Y fue entonces cuando comprendí que muy seguramente en la escuela sí había aprendido muy bien mis temas, pues los estudiaba y hacía mis tareas con mucho esmero, y en aquel entonces era capaz de explicarle a quienes no entendían. Mi problema había sido que, al terminar el ciclo, el semestre, o la materia en cuestión, como ya no continué repasando el tema, practicándolo, o dándole algún tipo de seguimiento, las sinapsis que se habían creado en mi cerebro se habían debilitado y probablemente desaparecido. Finalmente dejé de sentirme culpable por decepcionar a mi difunto y querido abuelo.
Con esta historia mi objetivo es que entendamos lo que necesitamos hacer con nuestros niños si queremos que realmente aprendan para toda la vida. Los niños podrán ser muy inteligentes y aprender muy rápido, pero eso no les garantiza que lo que aprendan lo vayan a recordar de mayores.
Y sucede tal como las esponjas: si a éstas las dejas en un recipiente con agua y con cierta frecuencia le vas poniendo más agua, la esponja siempre estará húmeda. Por otro lado, si mojas la esponja y asumes que será suficiente, después de unas horas con el calor del sol se evaporará lo húmedo y la esponja quedará seca, como si nunca se hubiera mojado.
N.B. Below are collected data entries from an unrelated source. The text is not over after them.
Definition delayedOrRejects (whereClause : string) (now : Z) (r : row) : bool :=
  match jsMatch whereClause DELAYED_OR_RE with
  | Some _ =>
      let isDelayed := strictEqStr (getProp r "status") "delayed" in
      let isOverdue :=
        strictEqStr (getProp r "status") "in-progress" &&
        truthy (getProp r "scheduledDate") &&
        dateLt (newDate (getProp r "scheduledDate")) (Some now) in
      negb isDelayed && negb isOverdue
  | None => false
  end.

(** The callback of [data.filter] in [applyWhereConditions]: the
    blocks in source order, each able to return [false]. *)
Definition whereCallback (whereClause : string) (now : Z) (r : row) : bool :=
  if equalityRejects STATUS_RE "status" whereClause r then false
  else if equalityRejects PRIORITY_RE "priority" whereClause r then false
  else if equalityRejects REGION_RE "region" whereClause r then false
  else if notBeforeNowRejects DUE_DATE_RE "dueDate" whereClause now r then false
  else if notBeforeNowRejects SCHEDULED_DATE_RE "scheduledDate" whereClause now r then false
  else if lowStockRejects whereClause r then false
  else if quarterRejects whereClause now r then false
  else if delayedOrRejects whereClause now r then false
  else true.

(** The text of the WHERE clause, when the statement has one. *)
Definition whereClauseOf (sql : string) : option string :=
  match jsMatch sql WHERE_RE with
  | Some whereMatch =>
      match group whereMatch 1 with
      | Some g => Some (trim g)
      | None => None
      end
  | None => None
  end.

Definition applyWhereConditions (data : loc) (sql : string) (now : Z) : M loc :=
  match whereClauseOf sql with
  | None => ret data
  | Some whereClause => Array_filter (whereCallback whereClause now) data
  end.

Definition columnMapping : gmap string string :=
  list_to_map
    [("order_id", "orderId"); ("order_number", "orderNumber");
     ("customer_name", "customerName"); ("order_date", "orderDate");
     ("total_amount", "totalAmount"); ("sales_rep", "salesRep");
     ("work_order_id", "workOrderId"); ("work_order_number", "workOrderNumber");
     ("assigned_to", "assignedTo"); ("scheduled_date", "scheduledDate");
     ("completion_date", "completionDate"); ("invoice_id", "invoiceId");
     ("invoice_number", "invoiceNumber"); ("vendor_name", "vendorName");
     ("invoice_date", "invoiceDate"); ("due_date", "dueDate");
     ("payment_terms", "paymentTerms"); ("item_id", "itemId");
     ("item_code", "itemCode"); ("item_name", "itemName");
     ("quantity_on_hand", "quantityOnHand"); ("unit_price", "unitPrice");
     ("reorder_level", "reorderLevel")].

Definition mapColumnName (sqlColumn : string) : string :=
  match columnMapping !! toLowerCase sqlColumn with
  | Some name => name
  | None => sqlColumn
  end.

(** [aVal instanceof Date || typeof aVal === 'string' && !isNaN(Date.parse(aVal))] *)
Definition comparesAsDate (v : jsval) : bool :=
  match v with
  | VDate _ => true
  | VStr s => negb (isNaN (timeToNumber (Date_parse s)))
  | _ => false
  end.

(** [typeof aVal === 'number' || !isNaN(parseFloat(aVal))] *)
Definition comparesAsNumber (v : jsval) : bool :=
  match v with
  | VNum _ => true
  | _ => negb (isNaN (parseFloat v))
  end.

(** The comparator of [data.sort] in [applyOrderBy]. *)
Definition orderComparator (column direction : string) (a b : row) : number :=
  let aVal := getProp a column in
  let bVal := getProp b column in
  if isNullish aVal then Fin 1
  else if isNullish bVal then Fin (-1)
  else if comparesAsDate aVal then
    let aDate := timeToNumber (newDate aVal) in
    let bDate := timeToNumber (newDate bVal) in
    if String.eqb direction "DESC" then sub bDate aDate else sub aDate bDate
  else if comparesAsNumber aVal then
    let aNum := parseFloat aVal in
    let bNum := parseFloat bVal in
    if String.eqb direction "DESC" then sub bNum aNum else sub aNum bNum
  else
    let comparison := ofZ (localeCompare (jsString aVal) (jsString bVal)) in
    if String.eqb direction "DESC" then neg comparison else comparison.
(** * dynlock: dynamo-style sharded readers-writer locks

    A shallow embedding of the two headers of the repository:

    - [dynlock_ht.hpp], the keyed lock: a table of [N] mutexes, [K] hash
      functions per key, a general class that draws random subsets of the
      [K] candidates, and a partial specialisation for [R = 1], [W = K];
    - [dynlock.hpp], the lock for a single resource with [K = 1 << bits]
      mutexes and a handle class [shared_timed_mutex].

    The mutex type itself is a template parameter of the code.  What the
    code does is therefore described by the calls it issues on the slots of
    its lock table, in the order in which it issues them. *)

From Stdlib Require Import List Arith ZArith NArith Bool Lia.
From Stdlib Require Import Permutation Sorted.
From Stdlib Require String.
Import ListNotations.

Set Implicit Arguments.

(* ================================================================== *)
(** * Part I: the program *)
(* ================================================================== *)

(** ** Calls on the underlying mutexes *)

Inductive op : Type :=
| OpLock
| OpUnlock
| OpLockShared
| OpUnlockShared.

Definition op_eqb (a b : op) : bool :=
  match a, b with
  | OpLock, OpLock
  | OpUnlock, OpUnlock
  | OpLockShared, OpLockShared
  | OpUnlockShared, OpUnlockShared => true
  | _, _ => false
  end.

(** ** The keyed lock of [dynlock_ht.hpp] *)

Module Keyed.

(** One call [_locks[slot].what()]. *)
Record call : Type := Call { what : op; slot : N }.

Section Table.
(** The key type and the two [std::hash] objects of [h]. *)
Variable T : Type.
Variable ih : N -> N.
Variable th : T -> N.
(** Template parameter [N]: the number of mutexes of [_locks]. *)
Variable Nlocks : N.

(** [h(i, key) = ih(i) ^ th(key)] *)
Definition h (i : nat) (key : T) : N :=
  N.lxor (ih (N.of_nat i)) (th key).

(** [get_lock(i, key) = _locks[h(i, key) % N]]: the slot it designates. *)
Definition get_lock (i : nat) (key : T) : N :=
  (h i key mod Nlocks)%N.

(** [std::for_each(tok.begin(), tok.end(), [](size_t i) { get_lock(i, key).what(); })] *)
Definition for_each (o : op) (key : T) (tok : list nat) : list call :=
  map (fun i => Call o (get_lock i key)) tok.
End Table.

(** *** The general class [dyn_lock<SharedMutex, N, K, R, W>] *)
Module General.
Section Class.
Variable T : Type.
Variable ih : N -> N.
Variable th : T -> N.
Variable Nlocks : N.
Variable K : nat.
Variable W : nat.
(** [std::rand()] as used by the two-argument [std::random_shuffle]:
    its hidden global state is made explicit. *)
Variable rng : Type.
Variable rand : rng -> nat * rng.

Definition token : Type := list nat.

(** [vec(K)] filled by [generate] with [i++] from [0]. *)
Definition array_of_K : list nat := seq 0 K.

(** [v[i] = x], no effect out of range. *)
Fixpoint set_nth (i : nat) (x : nat) (l : list nat) : list nat :=
  match l, i with
  | [], _ => []
  | _ :: t, O => x :: t
  | y :: t, S i' => y :: set_nth i' x t
  end.

Definition iter_swap (i j : nat) (l : list nat) : list nat :=
  set_nth j (nth i l 0) (set_nth i (nth j l 0) l).

(** The loop of [std::random_shuffle(first, last)]:
    [for (i = first + 1; i != last; ++i) {
       j = first + rand() % ((i - first) + 1);
       if (i != j) iter_swap(i, j); }]
    with [n] iterations left. *)
Fixpoint shuffle_from (n i : nat) (l : list nat) (g : rng)
  : list nat * rng :=
  match n with
  | O => (l, g)
  | S n' =>
      let (r, g') := rand g in
      let j := r mod (i + 1) in
      shuffle_from n' (S i) (if i =? j then l else iter_swap i j l) g'
  end.

Definition random_shuffle (l : list nat) (g : rng) : list nat * rng :=
  shuffle_from (length l - 1) 1 l g.

(** [vector::resize(k)]: truncates, or pads with value-initialised
    elements. *)
Definition resize (k : nat) (l : list nat) : list nat :=
  firstn k l ++ repeat 0 (k - length l).

(** [std::sort] on [size_t]. *)
Fixpoint insert (x : nat) (l : list nat) : list nat :=
  match l with
  | [] => [x]
  | y :: t => if x <=? y then x :: l else y :: insert x t
  end.

Fixpoint sort (l : list nat) : list nat :=
  match l with
  | [] => []
  | x :: t => insert x (sort t)
  end.

Definition hash_choices (k : nat) (g : rng) : token * rng :=
  let (choices, g') := random_shuffle array_of_K g in
  (sort (resize k choices), g').

Definition lock (key : T) (g : rng) : token * list call * rng :=
  let (tok, g') := hash_choices W g in
  (tok, for_each ih th Nlocks OpLock key tok, g').

Definition unlock (key : T) (tok : token) : list call :=
  for_each ih th Nlocks OpUnlock key tok.

(** As in the source, the subset is drawn with [hash_choices(W)]. *)
Definition lock_shared (key : T) (g : rng) : token * list call * rng :=
  let (tok, g') := hash_choices W g in
  (tok, for_each ih th Nlocks OpLockShared key tok, g').

Definition unlock_shared (key : T) (tok : token) : list call :=
  for_each ih th Nlocks OpUnlockShared key tok.

(** A lock call followed by the paired unlock call on its token. *)
Inductive mode : Type := Exclusive | Shared.

Definition cycle (m : mode) (key : T) (g : rng) : list call * rng :=
  match m with
  | Exclusive =>
      let '(tok, cs, g') := lock key g in (cs ++ unlock key tok, g')
  | Shared =>
      let '(tok, cs, g') := lock_shared key g in
      (cs ++ unlock_shared key tok, g')
  end.

Fixpoint cycles (reqs : list (mode * T)) (g : rng) : list call * rng :=
  match reqs with
  | [] => ([], g)
  | (m, key) :: rest =>
      let (cs, g') := cycle m key g in
      let (cs', g'') := cycles rest g' in
      (cs ++ cs', g'')
  end.
(** Following the words of the specification, not the source: the reader
    path as "the pattern of [lock(key)] with a subset of size [R]".  It is
    the body of [lock_shared] with the size made a parameter; the source
    passes [W]. *)
Definition spec_lock_shared (R : nat) (key : T) (g : rng)
  : token * list call * rng :=
  let (tok, g') := hash_choices R g in
  (tok, for_each ih th Nlocks OpLockShared key tok, g').

(** The handle [shared_mutex<T>] of the class: the key it was built for
    and the token of its last lock call.  The constructor leaves [_tok]
    an empty vector. *)
Record shared_mutex : Type := SharedMutex { _key : T; _tok : token }.

Definition shared_mutex_new (key : T) : shared_mutex := SharedMutex key [].

Definition shared_mutex_lock (m : shared_mutex) (g : rng)
  : shared_mutex * list call * rng :=
  let '(tok, cs, g') := lock (_key m) g in
  (SharedMutex (_key m) tok, cs, g').

Definition shared_mutex_unlock (m : shared_mutex) : list call :=
  unlock (_key m) (_tok m).

Definition shared_mutex_lock_shared (m : shared_mutex) (g : rng)
  : shared_mutex * list call * rng :=
  let '(tok, cs, g') := lock_shared (_key m) g in
  (SharedMutex (_key m) tok, cs, g').

Definition shared_mutex_unlock_shared (m : shared_mutex) : list call :=
  unlock_shared (_key m) (_tok m).
End Class.
End General.

(** *** The specialisation [dyn_lock<SharedMutex, N, K, 1, K>] *)
Module Special.
Section Class.
Variable T : Type.
Variable ih : N -> N.
Variable th : T -> N.
Variable Nlocks : N.
Variable K : nat.
(** The static [default_random_engine] of [lock_shared], and
    [dist(generator)] for [uniform_int_distribution<size_t>(0, K-1)]. *)
Variable engine : Type.
Variable dist : engine -> nat * engine.

Definition token : Type := nat.

(** [for (size_t i = 0; i < K; ++i) get_lock(i, key).lock(); return 0;] *)
Definition lock (key : T) : token * list call :=
  (0, for_each ih th Nlocks OpLock key (seq 0 K)).

Definition unlock (key : T) (_ : token) : list call :=
  for_each ih th Nlocks OpUnlock key (seq 0 K).

Definition lock_shared (key : T) (e : engine)
  : token * list call * engine :=
  let (i, e') := dist e in
  (i, [Call OpLockShared (get_lock ih th Nlocks i key)], e').

Definition unlock_shared (key : T) (tok : token) : list call :=
  [Call OpUnlockShared (get_lock ih th Nlocks tok key)].
(** A lock call followed by the paired unlock call on its token. *)
Definition cycle (m : General.mode) (key : T) (e : engine)
  : list call * engine :=
  match m with
  | General.Exclusive =>
      let (tok, cs) := lock key in (cs ++ unlock key tok, e)
  | General.Shared =>
      let '(tok, cs, e') := lock_shared key e in
      (cs ++ unlock_shared key tok, e')
  end.

Fixpoint cycles (reqs : list (General.mode * T)) (e : engine)
  : list call * engine :=
  match reqs with
  | [] => ([], e)
  | (m, key) :: rest =>
      let (cs, e') := cycle m key e in
      let (cs', e'') := cycles rest e' in
      (cs ++ cs', e'')
  end.

(** The handle [shared_mutex<T>] of the specialisation; its constructor
    does not initialise the scalar [_tok]. *)
Record shared_mutex : Type := SharedMutex { _key : T; _tok : token }.

Definition shared_mutex_new (key : T) (uninit : token) : shared_mutex :=
  SharedMutex key uninit.
(** The four options the command line knows. *)
Definition isOption (arg : string) : bool :=
  String.eqb arg "--entity-scores-dir" || String.eqb arg "--output"
  || String.eqb arg "--verbose" || String.eqb arg "--help".

(** The arguments end on "--entity-scores-dir" or "--output" read as an
    option: the argument that follows them is the value of that option. *)
Fixpoint expectsValue (args : list string) : bool :=
  match args with
  | [] => false
  | arg :: rest =>
      if String.eqb arg "--entity-scores-dir" || String.eqb arg "--output" then
        match rest with
        | [] => true
        | _ :: rest' => expectsValue rest'
        end
      else expectsValue rest
  end.

(** ** Records to run the scripts on *)

Module Example.

Definition num (z : Z) : JsValue := JNum (ofZ z).

(** The number a decimal literal of the JSON text denotes: the double
    nearest to it. *)
Definition dec (n : Z) (d : positive) : JsValue :=
  JNum (Binary64.round (Q2Qc (n # d))).

(** A complete entry: [{ id, title, scoreSuccess, scorePercent, details }]. *)
Definition entry (id : Z) (scorePercent : JsValue) (scoreSuccess : string) : JsValue :=
  JObj [ ("id", num id); ("title", JStr "Criterion");
         ("scoreSuccess", JStr scoreSuccess); ("scorePercent", scorePercent);
         ("details", JStr "Details") ].

(** The same with [isOptional: true]. *)
Definition optionalEntry (id : Z) (scorePercent : JsValue) (scoreSuccess : string) : JsValue :=
  JObj [ ("id", num id); ("title", JStr "Criterion");
         ("scoreSuccess", JStr scoreSuccess); ("scorePercent", scorePercent);
         ("details", JStr "Details"); ("isOptional", JBool true) ].

(** An entry that has no [scorePercent] property. *)
Definition entryWithoutPercent (id : Z) (scoreSuccess : string) : JsValue :=
  JObj [ ("id", num id); ("title", JStr "Criterion");
         ("scoreSuccess", JStr scoreSuccess); ("details", JStr "Details") ].

Definition areaProps (id : Z) (entries : list JsValue) : list (string * JsValue) :=
  [ ("id", num id); ("title", JStr "Documentation"); ("scoreEntries", JArr entries) ].

Definition area (id : Z) (entries : list JsValue) : JsValue :=
  JObj (areaProps id entries).

Definition entityRef : JsValue :=
  JObj [ ("kind", JStr "component"); ("name", JStr "billing-service") ].

Definition recordProps (areas : list JsValue) : list (string * JsValue) :=
  [ ("entityRef", entityRef);
    ("generatedDateTimeUtc", JStr "2024-01-15T10:30:00Z");
    ("areaScores", JArr areas) ].

Definition record (areas : list JsValue) : JsValue := JObj (recordProps areas).

(** An area result, as [processAreaScore] returns it. *)
Definition areaResultOf (id : Z) (scorePercent : JsValue) : JsValue :=
  JObj [ ("id", num id); ("title", JStr "Documentation");
         ("scorePercent", scorePercent); ("scoreEntries", JArr []) ].


(** Percents 80, 60 and 40, then an unknown entry with a stray percent and
    an optional one. *)
Definition mixedEntries : list JsValue :=
  [ entry 1 (num 80) "success"; entry 2 (num 60) "partial";
    entry 3 (num 40) "almost-failure"; entry 4 (num 10) "unknown";
    optionalEntry 5 (num 100) "success" ].

(** Percents 67.1, 70.3 and 72.6: their sum as doubles is not 210. *)
Definition decimalEntries : list JsValue :=
  [ entry 1 (dec 671 10) "partial"; entry 2 (dec 703 10) "almost-success";
    entry 3 (dec 726 10) "almost-success" ].

(** The same, the last two the other way round. *)
Definition decimalEntriesSwapped : list JsValue :=
  [ entry 1 (dec 671 10) "partial"; entry 3 (dec 726 10) "almost-success";
    entry 2 (dec 703 10) "almost-success" ].

(** Three areas that average to 47.5, 26.666666666666668 and
    83.33333333333333, and the same with the last two swapped. *)
Definition threeAreas : list JsValue :=
  [ area 1 [ entry 1 (num 9) "failure"; entry 2 (num 86) "success" ];
    area 2 [ entry 1 (num 20) "failure"; entry 2 (num 25) "failure";
             entry 3 (num 35) "almost-failure" ];
    area 3 [ entry 1 (num 75) "almost-success"; entry 2 (num 100) "success";
             entry 3 (num 75) "almost-success" ] ].

Definition threeAreasSwapped : list JsValue :=
  [ area 1 [ entry 1 (num 9) "failure"; entry 2 (num 86) "success" ];
    area 3 [ entry 1 (num 75) "almost-success"; entry 2 (num 100) "success";
             entry 3 (num 75) "almost-success" ];
    area 2 [ entry 1 (num 20) "failure"; entry 2 (num 25) "failure";
             entry 3 (num 35) "almost-failure" ] ].

(** One area whose two entries, 69 and 70, average to 69.5. *)
Definition betweenBands : JsValue :=
  record [ area 1 [ entry 1 (num 69) "partial"; entry 2 (num 70) "almost-success" ] ].

(** A record that has no [areaScores] property. *)
Definition recordWithoutAreas : JsValue :=
  JObj [ ("entityRef", entityRef);
         ("generatedDateTimeUtc", JStr "2024-01-15T10:30:00Z") ].

(** A record whose one area has no entry: an error. *)
Definition recordWithEmptyArea : JsValue := record [ area 1 [] ].

(** A record that passes every check. *)
Definition soundRecord : JsValue :=
  record [ area 1 [ entry 1 (num 90) "success" ] ].

(** An area whose one entry scored 0 and one whose entry scored 100, in a
    record that stores the overall percent 100. *)
Definition recordWithZeroArea : JsValue :=
  JObj (recordProps [ area 1 [ entry 1 (num 0) "failure" ];
                      area 2 [ entry 1 (num 100) "success" ] ]
        ++ [ ("scorePercent", num 100) ]).

(** One entry at 50, in a record that stores the overall percent 0. *)
Definition recordStoringZero : JsValue :=
  JObj (recordProps [ area 1 [ entry 1 (num 50) "partial" ] ]
        ++ [ ("scorePercent", num 0) ]).

(** Two areas at 90 and 70, in a record that stores the overall percent 60. *)
Definition recordThatDrifted : JsValue :=
  JObj (recordProps [ area 1 [ entry 1 (num 90) "success" ];
                      area 2 [ entry 1 (num 70) "almost-success" ] ]
        ++ [ ("scorePercent", num 60) ]).

(** Three areas that average to 60, 76.66666666666667 and
    28.333333333333332, in a record that stores the overall percent 54:
    the three doubles add up to a little more than 165. *)
Definition recordOffByOne : JsValue :=
  JObj (recordProps
          [ area 1 [ entry 1 (num 45) "almost-failure"; entry 2 (num 75) "almost-success";
                     entry 3 (num 60) "partial" ];
            area 2 [ entry 1 (num 60) "partial"; entry 2 (num 75) "almost-success";
                     entry 3 (num 95) "success" ];
            area 3 [ entry 1 (num 0) "failure"; entry 2 (num 60) "partial";
                     entry 3 (num 25) "failure" ] ]
        ++ [ ("scorePercent", num 54) ]).

(** A reviewed record in the namespace "payments": one area at 80, 60 and
    40, one at 66 and 67. *)
Definition reviewedRecord : JsValue :=
  JObj [ ("entityRef",
          JObj [ ("kind", JStr "component"); ("name", JStr "billing-service");
                 ("namespace", JStr "payments") ]);
         ("generatedDateTimeUtc", JStr "2024-01-15T10:30:00Z");
         ("scoringReviewer", JStr "A. Reviewer");
         ("scoringReviewDate", JStr "2024-02-01T09:00:00Z");
         ("areaScores",
          JArr [ area 1 mixedEntries;
                 area 2 [ entry 1 (num 66) "partial"; entry 2 (num 67) "partial" ] ]) ].

(** No timestamp, no reviewer, the namespace "default". *)
Definition bareRecord : JsValue :=
  JObj [ ("entityRef",
          JObj [ ("kind", JStr "api"); ("name", JStr "ledger");
                 ("namespace", JStr "default") ]);
         ("areaScores", JArr [ area 1 [ entry 1 (num 50) "partial" ] ]) ].

(** Three areas that average to 41.666666666666664, 44.5 and
    23.333333333333332: on paper the overall is 36.5, the doubles give
    36.49999999999999. *)
Definition recordBelowHalf : JsValue :=
  record
    [ area 1 [ entry 1 (num 100) "success"; entry 2 (num 20) "failure";
               entry 3 (num 5) "failure" ];
      area 2 [ entry 1 (num 47) "almost-failure"; entry 2 (num 42) "almost-failure" ];
      area 3 [ entry 1 (num 0) "failure"; entry 2 (num 40) "almost-failure";
               entry 3 (num 30) "almost-failure" ] ].

(** A record whose timestamp is there and is empty. *)
Definition recordWithEmptyTimestamp : JsValue :=
  JObj [ ("entityRef", entityRef);
         ("generatedDateTimeUtc", JStr EmptyString);
         ("areaScores", JArr [ area 1 [ entry 1 (num 50) "partial" ] ]) ].

(** Every entry unknown or optional... *)
Definition unscoredRecord : JsValue :=
  record [ area 1 [ entry 1 JNull "unknown"; optionalEntry 2 (num 90) "success" ];
           area 2 [ entry 1 (num 40) "unknown" ] ].

(** ... and the same areas, every entry scored 0. *)
Definition zeroScoredRecord : JsValue :=
  record [ area 1 [ entry 1 (num 0) "failure"; entry 2 (num 0) "failure" ];
           area 2 [ entry 1 (num 0) "failure" ] ].

End Example.

(** ** A disk to run the scripts on

    One host: the directory [./entity-scores] holds three records, a text
    that is not JSON and a file that is no record at all.  The theorems do
    not depend on it. *)

Module Disk.

(** The texts of the files, by name, and what [JSON.parse] makes of them. *)
Definition texts : list (string * string) :=
  [ ("entity-scores/ledger.json", "the text of ledger.json");
    ("entity-scores/billing-service.json", "the text of billing-service.json");
    ("entity-scores/broken.json", "{ not JSON");
    ("entity-scores/empty.json", "{}") ].

Definition parsed : list (string * JsValue) :=
  [ ("the text of ledger.json", Example.bareRecord);
    ("the text of billing-service.json", Example.reviewedRecord);
    ("{}", JObj []) ].

Fixpoint find {A} (k : string) (table : list (string * A)) : option A :=
  match table with
  | [] => None
  | (k', v) :: rest => if String.eqb k k' then Some v else find k rest
  end.

(** [path.join] on a directory and a name: a leading "./" goes. *)
Definition join (dir file : string) : string :=
  (if prefix "./" dir then substring 2 (String.length dir - 2) dir else dir)
  +++ "/" +++ file.

(** [path.dirname], for a path that has one separator at most. *)
Definition dirname (path : string) : string :=
  match index 0 "/" path with
  | Some n => if (n =? 0)%nat then "/" else substring 0 n path
  | None => "."
  end.

(** [JSON.stringify(value, null, 2)], for strings that need no escape. *)
Definition quote : string := String (ascii_of_nat 34) EmptyString.
Definition newline : string := String (ascii_of_nat 10) EmptyString.

Fixpoint spaces (n : nat) : string :=
  match n with
  | O => EmptyString
  | S n' => " " +++ spaces n'
  end.

Definition lines (l : list string) : string :=
  fold_right (fun line rest =>
                if String.eqb rest EmptyString then line
                else line +++ "," +++ newline +++ rest) EmptyString l.

Fixpoint stringify (indent : nat) (v : JsValue) : string :=
  match v with
  | JUndefined | JNull | JNum NaN | JNum (Inf _) => "null"
  | JBool true => "true"
  | JBool false => "false"
  | JNum n => Reference.printNumber n
  | JStr s => quote +++ s +++ quote
  | JArr [] => "[]"
  | JArr elems =>
      "[" +++ newline
      +++ lines (map (fun x => spaces (indent + 2) +++ stringify (indent + 2) x) elems)
      +++ newline +++ spaces indent +++ "]"
  | JObj [] => "{}"
  | JObj props =>
      "{" +++ newline
      +++ lines (map (fun kv => spaces (indent + 2) +++ quote +++ fst kv +++ quote +++ ": "
                                +++ stringify (indent + 2) (snd kv)) props)
      +++ newline +++ spaces indent +++ "}"
  end.

Definition compareStrings (a b : string) : Z :=
  match String.compare a b with
  | Lt => (-1)%Z
  | Eq => 0%Z
  | Gt => 1%Z
  end.

Definition host : Host :=
  {| existsSync := fun path =>
       String.eqb path "./entity-scores" || String.eqb path "."
       || match find path texts with Some _ => true | None => false end;
     readdirSync := fun dir =>
       if String.eqb dir "./entity-scores"
       then Normal [ "ledger.json"; "notes.txt"; "billing-service.json";
                     "broken.json"; "empty.json" ]
       else Throw (Error ("ENOENT: no such file or directory, scandir '" +++ dir +++ "'"));
     readFileSync := fun path =>
       match find path texts with
       | Some text => Normal text
       | None => Throw (Error ("ENOENT: no such file or directory, open '" +++ path +++ "'"))
       end;
     JSONparse := fun text =>
       match find text parsed with
       | Some value => Normal value
       | None => Throw (Error "Unexpected token n in JSON at position 2")
       end;
     JSONstringify := stringify 0;
     pathJoin := join;
     pathDirname := dirname;
     mkdirSync := fun _ => Normal tt;
     writeFileSync := fun _ _ => Normal tt;
     localeCompare := compareStrings;
     typeErrorMessage := fun _ => "Cannot read properties of undefined" |}.

(** The calculator of the command line without options. *)
Definition calculator : ScoreCalculator := newScoreCalculator noOptions.

Definition entityFiles : list string :=
  [ "entity-scores/ledger.json"; "entity-scores/billing-service.json";
    "entity-scores/broken.json"; "entity-scores/empty.json" ].

(** A disk whose two records carry no name. *)
Definition unnamed : Host :=
  {| existsSync := existsSync host;
     readdirSync := fun _ => Normal [ "first.json"; "second.json" ];
     readFileSync := fun _ => Normal "{}";
     JSONparse := fun _ =>
       Normal (JObj [ ("entityRef", JObj [ ("kind", JStr "component") ]);
                      ("areaScores", JArr []) ]);
     JSONstringify := JSONstringify host;
     pathJoin := join;
     pathDirname := dirname;
     mkdirSync := fun _ => Normal tt;
     writeFileSync := fun _ _ => Normal tt;
     localeCompare := compareStrings;
     typeErrorMessage := fun _ => "Cannot read properties of undefined" |}.

(** A disk whose two files parse to values that are no records: [null],
    and an object whose [areaScores] is the number 5.  The engine words the
    two [TypeError]s differently. *)
Definition malformed : Host :=
  {| existsSync := existsSync host;
     readdirSync := fun _ => Normal [ "null.json"; "areas.json" ];
     readFileSync := fun path =>
       Normal (if String.eqb path "entity-scores/null.json" then "null"
               else "the text of areas.json");
     JSONparse := fun text =>
       Normal (if String.eqb text "null" then JNull
               else JObj [ ("entityRef", Example.entityRef);
                           ("areaScores", Example.num 5) ]);
     JSONstringify := JSONstringify host;
     pathJoin := join;
     pathDirname := dirname;
     mkdirSync := fun _ => Normal tt;
     writeFileSync := fun _ _ => Normal tt;
     localeCompare := compareStrings;
     typeErrorMessage := fun file =>
       if String.eqb file "entity-scores/null.json"
       then "Cannot read properties of null (reading 'entityRef')"
       else "data.areaScores.map is not a function" |}.

End Disk.

(** * Properties *)

(** ** Arithmetic on the rationals *)

Lemma Qcleb_true (x y : Qc) : Qcleb x y = true <-> (x <= y)%Qc.
Proof. unfold Qcleb, Qcle. apply Qle_bool_iff. Qed.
Así los niños (adolescentes y adultos también, a decir verdad) cuando aprenden algo nuevo lo comprenden muy bien, lo aplican y se emocionan porque ese nuevo conocimiento les ha servido y, pensando que ya lo saben tan bien que nunca se les olvidará, dejan de ponerlo en práctica, y después de un tiempo ya ni se acuerdan de lo que habían aprendido. Sería diferente si el tema recién aprendido lo repasaran algunas veces a la semana, trataran de aplicarlo en distintas circunstancias diarias, pues así la sinapsis en el cerebro que guardó esa información se irá reforzando y será difícil que se deshaga.
Nosotros podemos ayudar a nuestros niños para que jamás olviden lo bien aprendido. No le dejemos el trabajo de enseñar exclusivamente a los maestros, en cambio, tratemos de involucrar los temas escolares en la vida diaria de nuestro niño, haciendo que recuerde, que repase, que asocie, que aplique en lo cotidiano todo lo que aprende en la escuela. Así, aunque se vuelva adulto y termine sus estudios, con la costumbre de estar siempre húmedo por tanta agua que recibió de pequeño, ese niño buscará el agua por sí mismo, y su esponja nunca se secará.